Rapid7 positions its solution as an answer to this increasing demand for scalable and efficient security response systems.
The new workflows draw on the company's AI automation for alert triage, which Rapid7 reports achieves 99.93% accuracy in dismissing benign alerts and is estimated to save more than 200 SOC hours each week.
Laura Ellis, Vice President of AI and Data at Rapid7, stated, "AI isn't just an enhancement to security operations, it's a catalyst for a new era of scale, speed, and strategic decision-making. At Rapid7, we believe AI must be human-centric, transparent and accountable, and built on analyst expertise."
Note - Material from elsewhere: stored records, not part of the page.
(** ** The spec's formulas, entry by entry *)

(** [f]'s derivative at one entry, [d + Sum_i a_i b_i (1 - tanh(S_i)^2)]. *)
Definition jacobian_entry (p : tanh_params) (y : R) : R :=
  d p + sum_terms (psi p) (map (fun t => 1 - tanh (tb t * (y + tc t)) ^ 2) (psi p)).

(** Sum of [a_i * b_i] over the terms. *)
Definition sum_ab (p : tanh_params) : R :=
  fold_left Rplus (map (fun t => ta t * tb t) (psi p)) 0.

(** Sum of [|a_i|] over the terms. *)
Definition sum_abs_a (p : tanh_params) : R :=
  fold_left (fun s t => s + Rabs (ta t)) (psi p) 0.

(** The entries the spec gives for [fgrad_y_psi] (section 4.5). *)
Definition spec_grad_entry (t : term) (i : nat) (yn : R) : quad :=
  let S := tb t * (yn + tc t) in
  let Rv := tanh S in
  let Dv := 1 - Rv ^ 2 in
  mk_quad (tb t * sech S ^ 2)
          (ta t * (Dv - 2 * S * Rv * sech S ^ 2))
          (- 2 * ta t * tb t ^ 2 * Rv * sech S ^ 2)
          (if Nat.eqb i 0 then 1 else 0).

Definition spec_chain_entry (t : term) (i : nat) (yn : R) : quad :=
  let S := tb t * (yn + tc t) in
  mk_quad (tanh S)
          (ta t * (yn + tc t) * sech S ^ 2)
          (ta t * tb t * sech S ^ 2)
          (if Nat.eqb i 0 then yn else 0).

(** A tensor has the given entries at every [(n, i)]. *)
Definition tensor_is (p : tanh_params) (y : list R) (entry : term -> nat -> R -> quad)
  (G : tensor) : Prop :=
  length G = length y /\
  forall n, (n < length y)%nat ->
    length (nth n G []) = length (psi p) /\
    forall i t, nth_error (psi p) i = Some t ->
      nth i (nth n G []) q0 = entry t i (nth n y 0).

(** [Sum_{n < N} g n] *)
Definition sum_n (N : nat) (g : nat -> R) : R := fold_right Rplus 0 (map g (seq 0 N)).

Definition psi_out_spec (p : tanh_params) (y : list R) (chain : bool) (out : psi_out) : Prop :=
  match out with
  | Grads G => chain = false /\ tensor_is p y spec_grad_entry G
  | GradsChain G C =>
      chain = true /\ tensor_is p y spec_grad_entry G /\ tensor_is p y spec_chain_entry C
  end.

(** The spec's [total = jacobian_grad - quadratic_grad] at term [i], one
    column [sel] (section 4.6). *)
Definition total_col (sel : quad -> R) (p : tanh_params) (Y Kiy : list R) (i : nat) : R :=
  let t := nth i (psi p) term0 in
  sum_n (length Y) (fun n =>
    1 / jacobian_entry p (nth n Y 0) * sel (spec_grad_entry t i (nth n Y 0)))
  - sum_n (length Y) (fun n => nth n Kiy 0 * sel (spec_chain_entry t i (nth n Y 0))).

(** The loop state after [j] passes, started from [y0] in the array [yl]
    of the store [h0]. *)
Definition loop_inv (p : tanh_params) (zc y0 : list R) (yl : loc) (h0 : heap)
  (j : nat) (st : nr_state) : Prop :=
  st_it st = Z.of_nat j /\
  nr_traj p zc y0 j = inr (read (st_heap st) yl, st_update st) /\
  length (read (st_heap st) yl) = length zc /\
  next_loc (st_heap st) = next_loc h0 /\
  (forall l, l <> yl -> read (st_heap st) l = read h0 l).

(** The loop condition holds after [j] passes. *)
Definition cond_at (p : tanh_params) (zc y0 : list R) (maxit : Z) (j : nat) : Prop :=
  exists y u, nr_traj p zc y0 j = inr (y, u) /\ continue_cond maxit (Z.of_nat j) u = true.

(** ** Concrete inputs *)

(** A store whose array [0] holds [v]. *)
Definition heap1 (v : list R) : heap :=
  mk_heap (fun l => if Nat.eqb l 0 then v else []) 1%nat.

(** One term [a = b = 1], [c = -1] ([S = 0] at [y = 1]), [d = 1]. *)
Definition p_edge : tanh_params := mk_params [mk_term 1 1 (-1)] 1 None.

(** One term [a = b = 1], [c = 0], [d = 1]. *)
Definition p_unit : tanh_params := mk_params [mk_term 1 1 0] 1 None.

(** One steep term [a = 1], [b = 10^11], [c = -1], [d = 1]. *)
Definition p_steep : tanh_params := mk_params [mk_term 1 (10 ^ 11) (-1)] 1 None.


(** One term [a = b = 1], [c = -1], [d = 9765624]: at [y = 1] the value is
    [d] and the Jacobian [d + 1 = 5^10]. *)
Definition p_bound : tanh_params := mk_params [mk_term 1 1 (-1)] 9765624 None.

(** The Newton iterates of [p_unit] on [z = 0] from [y = -1], on values. *)
Fixpoint unit_iter (m : nat) : R :=
  match m with
  | O => -1
  | S m' => unit_iter m' - (f_entry p_unit (unit_iter m') - 0) / jacobian_entry p_unit (unit_iter m')
  end.

(** ** Moving one parameter

    To read [fgrad_y_psi]'s columns as partial derivatives, a single
    parameter of the object is moved: row [i] of [psi], or [d]. *)

(** [l[i] = x] on a copy; out of range nothing changes. *)
Fixpoint replace_nth {A : Type} (i : nat) (x : A) (l : list A) : list A :=
  match l, i with
  | [], _ => []
  | _ :: l', O => x :: l'
  | y :: l', S i' => y :: replace_nth i' x l'
  end.

Definition set_term (p : tanh_params) (i : nat) (t : term) : tanh_params :=
  mk_params (replace_nth i t (psi p)) (d p) (initial_y p).

Definition set_d (p : tanh_params) (v : R) : tanh_params :=
  mk_params (psi p) v (initial_y p).

(** ** [LogFunction]

    [f = np.log], [fgrad_y = 1. / y], [f_inv = np.exp], entrywise.  numpy
    gives [nan] or [-inf] for [log] of a non-positive entry, Stdlib's [ln]
    some real; the properties below are stated on positive entries. *)
Definition log_f (y : list R) : list R := map ln y.

Definition log_fgrad_y (y : list R) : list R := map (fun x => 1 / x) y.

Definition log_f_inv (z : list R) : list R := map exp z.

(** A store whose arrays [0] and [1] hold [v] and [w]. *)
Definition heap2 (v w : list R) : heap :=
  mk_heap (fun l => if Nat.eqb l 0 then v else if Nat.eqb l 1 then w else []) 2%nat.

(** ** [TanhFunction._get_param_names] *)

(** Python's [%i] of a non-negative [int]: its decimal digits. *)
Fixpoint uint_str (u : Decimal.uint) : String.string :=
  match u with
  | Decimal.Nil => String.EmptyString
  | Decimal.D0 u => String.String "0"%char (uint_str u)
  | Decimal.D1 u => String.String "1"%char (uint_str u)
  | Decimal.D2 u => String.String "2"%char (uint_str u)
  | Decimal.D3 u => String.String "3"%char (uint_str u)
  | Decimal.D4 u => String.String "4"%char (uint_str u)
  | Decimal.D5 u => String.String "5"%char (uint_str u)
  | Decimal.D6 u => String.String "6"%char (uint_str u)
  | Decimal.D7 u => String.String "7"%char (uint_str u)
  | Decimal.D8 u => String.String "8"%char (uint_str u)
  | Decimal.D9 u => String.String "9"%char (uint_str u)
  end.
"The launch of agentic AI workflows for MDR represents the foundational step in our broader vision for agentic AI across the platform. Far more than just automation, this is the beginning of a system capable of intelligent and adaptive decision-making."
Agentic AI workflows are trained on operational scenarios crafted by Rapid7's SOC personnel.
The intention is for these workflows to be enhanced continuously as they are applied in real-world contexts. Rapid7 highlights several intended outcomes: more reliable and consistent investigations, increased service transparency, and a more strategic allocation of analyst time towards high-impact initiatives.
Jon Hencinski, Vice President Detection & Response at Rapid7, commented, "A world-class SOC optimises for the 'human' decision moment. With agentic AI workflows, we're using AI to present the right information to enable accurate and fast human decisions that allow organisations to quickly find and stop today's AI-enabled attackers."
"Agentic AI workflows automate repetitive tasks, surface relevant findings, and provide contextual information to support analyst decision-making. By delivering timely, actionable insights, these workflows improve the quality of decisions being made and empower analysts to move confidently to the next step in the response process."
Analyst perspective
The approach adopted by Rapid7 has also drawn attention from the research community. Craig Robinson, Research Vice President at IDC, stated, "Successful AI deployment in any cybersecurity platform needs to be thoughtful and planned: from the classification of data through to disciplined workflows and orchestration of detections with responses."
"Rapid7's approach to AI implementation checks each of these boxes with deliberate, transparent, practical AI processes that deliver real-world efficiencies for its customers."
The integration of agentic AI workflows within MDR services comes as organisations continue to face a growing volume and variety of cyber attacks.
The need for tools that translate automation into actual reductions in analyst workloads and improvements in decision accuracy is often cited by security leaders.